• **What to produce**
Return every line from the one with "Theorem IsScriptCorrect_spec (script" through the one with "[done|by apply Hsub|].", inclusive, exactly as it appears below.

• **Entries taken from a collection**
===============

(** C37: a script is accepted exactly when every instruction reached by decoding
    from its start decodes, names a proper type and has its jump targets at the
    end of the script or at such an instruction, and every method offset is the
    start of one; the check never panics and its loop terminates. *)
Theorem IsScriptCorrect_spec (script : bytes) (methods : option Field) :
  (∀ m, methods = Some m → wf_field m ∧ (length m <= length (New (slen script)))%nat) →
  (IsScriptCorrect script methods = Ok tt
   ↔ (∀ i, instr_at script i → decodes script i)
     ∧ (∀ i j, instr_at script i → targets script i j → j ≠ slen script → instr_at script j)
     ∧ (∀ m j, methods = Some m → bit m j = true → instr_at script j))
  ∧ IsScriptCorrect script methods ≠ Panic.
Proof.
  intros Hm. unfold IsScriptCorrect. fold (slen script).
  assert (field_ok script (New (slen script))) as Hnew by (split; [apply New_wf|done]).
  pose proof (check_loop_spec script (length script) (NewContext script 0) (New (slen script))
    (New (slen script)) eq_refl ltac:(cbn; lia) ltac:(cbn; unfold slen; lia) Hnew Hnew) as Hl.
  unfold loop_post in Hl. cbn [NewContext c_nextip] in Hl.
  destruct (check_loop _ _ _ _ _) as [[instrs jumps]|e|]; cbn; [| |done].
  2:{ split; [|done]. split; [done|]. intros [Hall _].
      destruct Hl as (i & Hs & Hi & Hd). exfalso. apply Hd, Hall. by split. }
  destruct Hl as ([Hwi Hli] & [Hwj Hlj] & Hbi & Hbj & Hdec).
  assert (∀ k, bit instrs k = true ↔ instr_at script k) as Hbi'.
  { intros k. rewrite Hbi, New_bit. unfold instr_at. naive_solver. }
  assert (∀ k, bit jumps k = true ↔ ∃ i, instr_at script i ∧ targets script i k ∧ k ≠ slen script) as Hbj'.
  { intros k. rewrite Hbj, New_bit. unfold instr_at. naive_solver. }
  assert (IsSubset jumps instrs = true ↔
            ∀ i j, instr_at script i → targets script i j → j ≠ slen script → instr_at script j) as Hsub.
  { rewrite IsSubset_spec by (done || lia). setoid_rewrite Hbj'. setoid_rewrite Hbi'. naive_solver. }
  assert (∀ m, methods = Some m →
            IsSubset m instrs = true ↔ ∀ j, bit m j = true → instr_at script j) as Hsubm.
  { intros m Hmm. destruct (Hm m Hmm) as [Hwm Hlm].
    rewrite IsSubset_spec by (done || lia). by setoid_rewrite Hbi'. }
  assert (∀ i, instr_at script i → decodes script i) as Hd by (intros i [? ?]; by apply Hdec).
  destruct (IsSubset jumps instrs) eqn:E1; cbn.
  2:{ split; [|done]. split; [done|]. intros (_ & Hj & _). by apply Hsub in Hj. }
  destruct methods as [m|].
  - specialize (Hsubm m eq_refl). destruct (IsSubset m instrs) eqn:E2; cbn.
    + split; [|done]. split; [intros _|done]. split_and!; [done|by apply Hsub|].
      intros m' j [= <-]. by apply Hsubm.
    + split; [|done]. split; [done|]. intros (_ & _ & Hmj).
      assert (false = true) by (apply Hsubm; intros j; by apply (Hmj m)). done.
  - split; [|done]. split; [intros _|done]. split_and!; [done|by apply Hsub|done].
Qed.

===============

• **Result of the task**
Theorem IsScriptCorrect_spec (script : bytes) (methods : option Field) :
  (∀ m, methods = Some m → wf_field m ∧ (length m <= length (New (slen script)))%nat) →
  (IsScriptCorrect script methods = Ok tt
   ↔ (∀ i, instr_at script i → decodes script i)
     ∧ (∀ i j, instr_at script i → targets script i j → j ≠ slen script → instr_at script j)
     ∧ (∀ m j, methods = Some m → bit m j = true → instr_at script j))
  ∧ IsScriptCorrect script methods ≠ Panic.
Proof.
  intros Hm. unfold IsScriptCorrect. fold (slen script).
  assert (field_ok script (New (slen script))) as Hnew by (split; [apply New_wf|done]).
  pose proof (check_loop_spec script (length script) (NewContext script 0) (New (slen script))
    (New (slen script)) eq_refl ltac:(cbn; lia) ltac:(cbn; unfold slen; lia) Hnew Hnew) as Hl.
  unfold loop_post in Hl. cbn [NewContext c_nextip] in Hl.
  destruct (check_loop _ _ _ _ _) as [[instrs jumps]|e|]; cbn; [| |done].
  2:{ split; [|done]. split; [done|]. intros [Hall _].
      destruct Hl as (i & Hs & Hi & Hd). exfalso. apply Hd, Hall. by split. }
  destruct Hl as ([Hwi Hli] & [Hwj Hlj] & Hbi & Hbj & Hdec).
  assert (∀ k, bit instrs k = true ↔ instr_at script k) as Hbi'.
  { intros k. rewrite Hbi, New_bit. unfold instr_at. naive_solver. }
  assert (∀ k, bit jumps k = true ↔ ∃ i, instr_at script i ∧ targets script i k ∧ k ≠ slen script) as Hbj'.
  { intros k. rewrite Hbj, New_bit. unfold instr_at. naive_solver. }
  assert (IsSubset jumps instrs = true ↔
            ∀ i j, instr_at script i → targets script i j → j ≠ slen script → instr_at script j) as Hsub.
  { rewrite IsSubset_spec by (done || lia). setoid_rewrite Hbj'. setoid_rewrite Hbi'. naive_solver. }
  assert (∀ m, methods = Some m →
            IsSubset m instrs = true ↔ ∀ j, bit m j = true → instr_at script j) as Hsubm.
  { intros m Hmm. destruct (Hm m Hmm) as [Hwm Hlm].
    rewrite IsSubset_spec by (done || lia). by setoid_rewrite Hbi'. }
  assert (∀ i, instr_at script i → decodes script i) as Hd by (intros i [? ?]; by apply Hdec).
  destruct (IsSubset jumps instrs) eqn:E1; cbn.
  2:{ split; [|done]. split; [done|]. intros (_ & Hj & _). by apply Hsub in Hj. }
  destruct methods as [m|].
  - specialize (Hsubm m eq_refl). destruct (IsSubset m instrs) eqn:E2; cbn.
    + split; [|done]. split; [intros _|done]. split_and!; [done|by apply Hsub|].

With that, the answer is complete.